Saved entries:
━━━━━━━━━━━━━━━━━━━━━━━━━━━━━━

(** X9.  When the rasterizer yields fewer images than there are segments, the
    run never returns; when it raises [IndexError], it does so at the first
    segment without an image, after the commands of all the segments before
    it were spawned and exited with status 0. *)
Theorem missing_page_image_raises_IndexError E json_path presentation_path
    video_path output_path w r f :
  process_video_frame E json_path presentation_path video_path output_path
    (new_frame w) = (r, f) ->
  rendered_pages E < length (slides_json E) ->
  r ≠ inr tt
  /\ (r = inl IndexError ->
      spawned (trace (frame_world f))
      = spawned (trace w)
        ++ ((fun ph => (phase_cmd ph, 0%Z))
              <$> take (4 * rendered_pages E)
                    (job_phases E video_path output_path))
      /\ written (trace (frame_world f)) = written (trace w)).
Proof.
  intros H Hfew.
  assert (Hlen : length (job_images E output_path) = rendered_pages E).
  { unfold job_images. by rewrite length_fmap, length_seq. }
  destruct (lookup_lt_is_Some_2 (slides_json E) _ Hfew) as [sd Hsd].
  split.
  - intros ->. apply process_video_frame_inv in H; [|done].
    destruct H as [? [=]|? ? ? ? [=]|pre rc w3 _ _ _ Hout _ _ _ _].
    destruct Hout as (_ & Hdata).
    destruct (Hdata _ _ Hsd) as (_ & _ & Himg).
    apply lookup_lt_is_Some_1 in Himg. simpl in Himg. lia.
  - intros ->.
    apply run_read_error in H as (k & sd0 & Hk & Hread & Hbefore & Hsp & Hw);
      [|done..].
    assert (k = rendered_pages E) as ->; [|done].
    destruct Hread as [([=] & _)|[([=] & _)|(_ & _ & _ & Hnone)]].
    apply lookup_ge_None in Hnone.
    destruct (decide (rendered_pages E < k)) as [Hlt|]; [|lia].
    destruct (Hbefore _ _ Hlt Hsd) as (_ & _ & Himg).
    apply lookup_lt_is_Some_1 in Himg. lia.
Qed.

Lemma missing_page_image_raises_IndexError_witness :
  process_video_frame short_env "uploads/t.json" "uploads/deck.pdf"
    "uploads/talk.mp4" "uploads/out.mp4" (new_frame (start_world ∅))
  = (inl IndexError, short_frame)
  /\ spawned (trace (frame_world short_frame))
     = spawned []
       ++ ((fun ph => (phase_cmd ph, 0%Z))
             <$> take (4 * 2)
                   (job_phases short_env "uploads/talk.mp4" "uploads/out.mp4")).
Proof.
  assert (H : process_video_frame short_env "uploads/t.json" "uploads/deck.pdf"
                "uploads/talk.mp4" "uploads/out.mp4"
                (new_frame (start_world ∅)) = (inl IndexError, short_frame))
    by (vm_compute; reflexivity).
  split; [exact H|].
  destruct (missing_page_image_raises_IndexError short_env _ _ _ _ _ _ _ H)
    as (_ & Hi).
  { simpl. lia. }
  by destruct (Hi eq_refl).
Defined.

(** ** The manifest *)

Lemma newline_free_append a b :
  newline_free (a +:+ b) = newline_free a && newline_free b.
Proof.
  induction a as [|c a IH]; [done|].
  change (newline_free (String c a +:+ b))
    with (negb (bool_decide (c = "010"%char)) && newline_free (a +:+ b)).
  rewrite IH. simpl. by rewrite andb_assoc.
Qed.

Lemma string_append_assoc (a b c : string) : (a +:+ b) +:+ c = a +:+ b +:+ c.
Proof.
  induction a as [|x a IH]; [done|].
  change (String x (a +:+ b) +:+ c = String x (a +:+ b +:+ c)).
  change (String x ((a +:+ b) +:+ c) = String x (a +:+ b +:+ c)).
  by rewrite IH.
Qed.

Lemma split_at_newline a b r1 r2 :
  newline_free a = true -> newline_free b = true ->
  a +:+ String "010" r1 = b +:+ String "010" r2 -> a = b /\ r1 = r2.
Proof.
  revert b. induction a as [|x a IH]; intros [|y b] Ha Hb H.
  - by injection H.
  - injection H as <- _. done.
  - injection H as -> _. done.
  - injection H as -> H. simpl in Ha, Hb.
    apply andb_prop in Ha as [_ Ha]. apply andb_prop in Hb as [_ Hb].
    by destruct (IH _ Ha Hb H) as [-> ->].
Qed.

(** X10.  The manifest determines the list of fragments, as long as no path
    has a line break in it. *)
Theorem manifest_determines_the_fragments video_list1 video_list2 :
  Forall (fun v => newline_free v = true) video_list1 ->
  Forall (fun v => newline_free v = true) video_list2 ->
  manifest_text video_list1 = manifest_text video_list2 ->
  video_list1 = video_list2.
Proof.
  intros H1. revert video_list2.
  induction H1 as [|v1 l1 Hv1 _ IH]; intros l2 H2 Heq.
  - destruct l2 as [|v2 l2]; [done|]. discriminate Heq.
  - destruct H2 as [|v2 l2 Hv2 H2]; [discriminate Heq|].
    cbn [manifest_text] in Heq. unfold manifest_line in Heq.
    rewrite !string_append_assoc in Heq.
    apply (string_app_inv_head "file '") in Heq.
    rewrite <- !(string_append_assoc _ "'") in Heq.
    apply split_at_newline in Heq as [Hv Hl];
      [|by rewrite newline_free_append, ?Hv1, ?Hv2..].
    apply append_inv_tail in Hv as ->. f_equal. by apply IH.
Qed.

Lemma manifest_determines_the_fragments_witness :
  manifest_text ["uploads/combined_00.mp4"; "uploads/combined_01.mp4"]
  = "file 'uploads/combined_00.mp4'" +:+ String "010" ""
    +:+ "file 'uploads/combined_01.mp4'" +:+ String "010" ""
  /\ forall l,
      Forall (fun v => newline_free v = true) l ->
      manifest_text l
      = manifest_text ["uploads/combined_00.mp4"; "uploads/combined_01.mp4"] ->
      l = ["uploads/combined_00.mp4"; "uploads/combined_01.mp4"].
Proof.
  split; [reflexivity|]. intros l Hl Heq.
  apply (manifest_determines_the_fragments l
           ["uploads/combined_00.mp4"; "uploads/combined_01.mp4"] Hl);
    [|exact Heq].
  repeat constructor.
Defined.

(** ** The page images *)

(** A name joined to a folder is not the folder. *)
Lemma join_longer d name :
  posixpath.startswith_sep name = false -> name ≠ "" ->
  d ≠ posixpath.join d name.
Proof.
  unfold posixpath.join. intros -> Hname H.
  apply (f_equal String.length) in H.
  destruct (bool_decide (d = "") || posixpath.endswith_sep d);
    rewrite ?append_length in H; simpl in H; [|lia].
  destruct name; [done|]. simpl in H. lia.
Qed.

Lemma lookup_foldl_insert (m : gmap string content) (l : list string) q :
  foldl (fun m p => <[p := Binary]> m) m l !! q
  = if bool_decide (q ∈ l) then Some Binary else m !! q.
Proof.
  revert m. induction l as [|p l IH]; intros m; simpl; [done|].
  rewrite IH. destruct (decide (q ∈ l)) as [Hl|Hl].
  - rewrite !bool_decide_eq_true_2; [done|by right|done].
  - rewrite (bool_decide_eq_false_2 _ Hl).
    destruct (decide (q = p)) as [->|Hne].
    + rewrite bool_decide_eq_true_2 by (by left). apply lookup_insert_eq.
    + rewrite bool_decide_eq_false_2 by (by intros [?|?]%elem_of_cons).
      by apply lookup_insert_ne.
Qed.



(** ** The task *)

Lemma swept_unchanged report l w w' q :
  swept report l w w' -> q ∉ l -> fs w' !! q = fs w !! q.
Proof. intros (H & _). apply H. Qed.





(** ** [cleanup_files] of [main.py] *)

Lemma os_remove_inv E p w r w' :
  os_remove E p w = (r, w') ->
  (r = inr tt /\ fs w' = delete p (fs w))
  \/ (exists e, r = inl e /\ is_OSError e = true /\ w' = w).
Proof.
  unfold os_remove. intros H.
  destruct (fs w !! p) as [c|]; [|injection H as <- <-; eauto].
  destruct c, (remove_raises E w p); injection H as <- <-; eauto.
Qed.



(** ** Tools that work *)

Section no_failed_command.
Context {St : Type}.

Lemma nfc_ret {A} (a : A) : no_failed_command (ret a : ST St A).
Proof. by intros s rc cmd s'. Qed.

Lemma nfc_raise {A} e :
  (forall rc cmd, e ≠ CalledProcessError rc cmd) ->
  no_failed_command (raise e : ST St A).
Proof. intros He s rc cmd s' [= -> _]. by destruct (He rc cmd). Qed.

Lemma nfc_bind {A B} (m : ST St A) (k : A -> ST St B) :
  no_failed_command m -> (forall a, no_failed_command (k a)) ->
  no_failed_command (bind m k).
Proof.
  intros Hm Hk s rc cmd s' H.
  apply bind_inv in H as [(e & H & [= <-])|(a & s1 & _ & H)].
  - by apply Hm in H.
  - by apply Hk in H.
Qed.

Lemma nfc_for_each {A} (l : list A) (f : A -> ST St unit) :
  (forall x, no_failed_command (f x)) -> no_failed_command (for_each l f).
Proof.
  intros Hf. induction l as [|x l IH]; simpl; [apply nfc_ret|].
  apply nfc_bind; [apply Hf|by intros _].
Qed.

Lemma nfc_for_enumerate {A} i (l : list A) (f : nat -> A -> ST St unit) :
  (forall i x, no_failed_command (f i x)) ->
  no_failed_command (for_enumerate i l f).
Proof.
  intros Hf. revert i. induction l as [|x l IH]; intros i; simpl;
    [apply nfc_ret|].
  apply nfc_bind; [apply Hf|by intros _].
Qed.

Lemma nfc_getitem key v : no_failed_command (getitem key v : ST St Z).
Proof. destruct v; [apply nfc_ret|by apply nfc_raise]. Qed.

Lemma nfc_index l i : no_failed_command (index l i : ST St string).
Proof. unfold index. destruct (l !! i); [apply nfc_ret|by apply nfc_raise]. Qed.

End no_failed_command.

Lemma nfc_lift {A} (m : ST world A) :
  no_failed_command m -> no_failed_command (lift m).
Proof. intros Hm f rc cmd f' H. apply lift_inv in H as (H & _). by apply Hm in H. Qed.

Lemma nfc_subprocess_run E cmd :
  (forall w c, ffmpeg E w c = 0%Z) -> no_failed_command (subprocess_run E cmd).
Proof.
  intros Hok w rc cmd' w' H. unfold subprocess_run in H.
  rewrite Hok in H. by rewrite bool_decide_eq_true_2 in H.
Qed.

Lemma nfc_try_block E video out imgs :
  (forall w c, ffmpeg E w c = 0%Z) ->
  no_failed_command (try_block E video out imgs).
Proof.
  intros Hok. unfold try_block, segment_loop. apply nfc_bind.
  - apply nfc_for_enumerate. intros i sd f rc cmd f'.
    rewrite loop_body_eq. revert f rc cmd f'. unfold loop_body_upto.
    apply nfc_bind; [apply nfc_getitem|]. intros s.
    apply nfc_bind; [apply nfc_getitem|]. intros e.
    apply nfc_bind; [apply nfc_index|]. intros img.
    apply nfc_for_each. intros ph. unfold run_phase.
    apply nfc_bind; [by apply nfc_lift, nfc_subprocess_run|]. intros _.
    apply nfc_bind; [|by intros _ f rc cmd f'].
    by destruct (phase_frag ph); intros f rc cmd f'.
  - intros _ f rc cmd f' H. revert H. apply nfc_lift. unfold concat_videos.
    apply nfc_bind; [by intros w rc' cmd' w'|].
    intros _. by apply nfc_subprocess_run.
Qed.

Lemma makedirs_returns p ok w w' :
  makedirs p ok w = (inr tt, w') -> is_Some (fs w' !! p).
Proof.
  unfold makedirs. destruct (bool_decide (p = "")); [done|].
  destruct (fs w !! p) as [c|] eqn:Hp.
  - destruct c, ok; intros [= <-]; by rewrite Hp.
  - intros [= <-]. simpl. by rewrite lookup_insert_eq.
Qed.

━━━━━━━━━━━━━━━━━━━━━━━━━━━━━━

> [Requirement]
The records above should be printed exactly, please, from the first line through the line containing "spawned (trace w)", with both ends kept and nothing past it.

> [Solution]
(** X9.  When the rasterizer yields fewer images than there are segments, the
    run never returns; when it raises [IndexError], it does so at the first
    segment without an image, after the commands of all the segments before
    it were spawned and exited with status 0. *)
Theorem missing_page_image_raises_IndexError E json_path presentation_path
    video_path output_path w r f :
  process_video_frame E json_path presentation_path video_path output_path
    (new_frame w) = (r, f) ->
  rendered_pages E < length (slides_json E) ->
  r ≠ inr tt
  /\ (r = inl IndexError ->
      spawned (trace (frame_world f))
      = spawned (trace w)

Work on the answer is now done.